In the experiment, researchers gave thirsty rats a brief puff of odor from a choice of 10 chemicals such as fruits, oils and cleaning agents. Rats could distinguish odors when one, say citrus oil, was replaced by another odor, say lavender. When the rats identified one smell, they received a sip of water from a hole on their left; when they identified the new replacement smell, they received a sip of water to their right.
When scientists removed instead of replaced a smell, the rats were unable to distinguish the difference.
The duo then trained rats to distinguish when a smell had been taken away. We made them connoisseurs, Wilson said in a statement. A third group of rats got training that eliminated their ability to distinguish when one smell replaced another.
When the researchers looked into the brains of the rats, the duo found that electrical signaling in the piriform cortex changed in the trained rats.
The journal Nature Neuroscience published the research Sunday.
The idea of a person regaining their sense of smell to various degrees has been explored before.
It's a reasonable concept, said Richard Costanzo, a medical professor at the Virginia Commonwealth University School of Medicine and a member of the Association for Chemoreception Sciences' public information and affairs committee who was not involved in the study. Like you ride a bike, Costanzo added. The more experience you have with that the better you are at it.
A 2009 study followed 18 patients who had their voice boxes removed in a procedure that decreases air from the nose and hence smell. The patients received rehabilitation that increased nasal airflow and 78 percent of them became smellers three years later.
But not everyone's sense of smell is affected equally by injury or disease.
A 1997 study found that patients who complained of impaired olfactory ability after sustaining head trauma rarely regained their sense of smell.
Wilson and his colleagues would like to follow up on their own study.
We are interested in understanding how the brain circuits underlying this kind of sensory learning are able to change with training, Wilson wrote in an email. Understanding how the brain learns under normal circumstances can lead to insights into what is wrong with learning deficits or dementia, and potentially point toward treatments.
Wilson said losing the ability to smell could affect nutrition and make a person unable to distinguish harmful odors.

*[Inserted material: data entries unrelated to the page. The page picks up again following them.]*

Lemma publish_call ns note opr out now (s : T) :
  ready s → saved (view s) = None →
  wp s (publish ns note opr out now) (refines (spec_publishRelease ns note opr now) (view s)).
Proof.
  intros Hs Hsv. eapply wp_mono; [by apply publishRelease_spec|]. cbn. by rewrite Hsv.
Qed.

(** [addDraftChange] on the content. *)
Definition spec_addDraftChange ns key value opr now : M content bool := λ s,
  match live_config s ns key with
  | Some _ => spec_updateConfig ns key value opr true now s
  | None => spec_createConfig ns key value opr now s
  end.

Lemma addDraftChange_call ns key value opr now (s : T) :
  ready s →
  wp s (addDraftChange ns key value opr now)
    (refines (spec_addDraftChange ns key value opr now) (view s)).
Proof.
  intros Hs. eapply wp_call; [by apply getConfig_spec|]. cbn. intros s1 Hs1 Hv1.
  assert (view s1 = view s) as E by (rewrite Hv1; by destruct (view s)). clear Hv1.
  unfold refines, spec_addDraftChange. fold (live_config (cur (view s)) ns key).
  destruct (live_config _ _ _); rewrite <- E; [by apply updateConfig_spec|by apply createConfig_spec].
Qed.

(** The row an edit leaves: an unpublished draft with the new value, or the
    draft that was there, on which the edit is refused. *)
Lemma spec_addDraftChange_row ns key value opr now (c : content) :
  wf fk c →
  match spec_addDraftChange ns key value opr now c with
  | (Ret ok, c') => ∃ x, s_cfgs c' !! (ns, key) = Some x ∧ ck_pk x = (ns, key) ∧
      ck_status x = "draft" ∧
      ck_value x = match s_cfgs c !! (ns, key) with
        | Some old => if decide (ck_status old = "draft") then ck_value old else value
        | None => value
        end
  | (Throw, _) => False
  | (Undef, _) => True
  end.
Proof.
  intros Hwf. unfold spec_addDraftChange, live_config, spec_updateConfig, spec_createConfig.
  destruct (s_cfgs c !! (ns, key)) as [old|] eqn:Hold; cbn.
  - assert (ck_pk old = (ns, key)) as Hpk by (by apply (wf_cfgs _ _ Hwf) in Hold as [? _ _ _ _]).
    destruct (decide (ck_status old = "draft")).
    + rewrite decide_False by (unfold visible; naive_solver). eauto.
    + rewrite decide_True by by right. case_decide; [|done]. cbn. rewrite lookup_insert_eq. eauto.
  - rewrite lookup_insert_eq. eauto.
Qed.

Problems with the sense of smell may seem like a minor inconvenience, but actually, given the importance of smell to flavor, can impact nutrition (foods don't have the right flavor and so are less enjoyable), quality of life, as well as ability to detect warning odors like spoiled foods, or the smell of gas, Wilson wrote in an email.
Our findings suggest that while olfactory impairment may reflect real damage to the sensory system, in some cases it may be a 'use it or lose it' phenomenon, Wilson said in a statement. Odor training could help fix broken noses.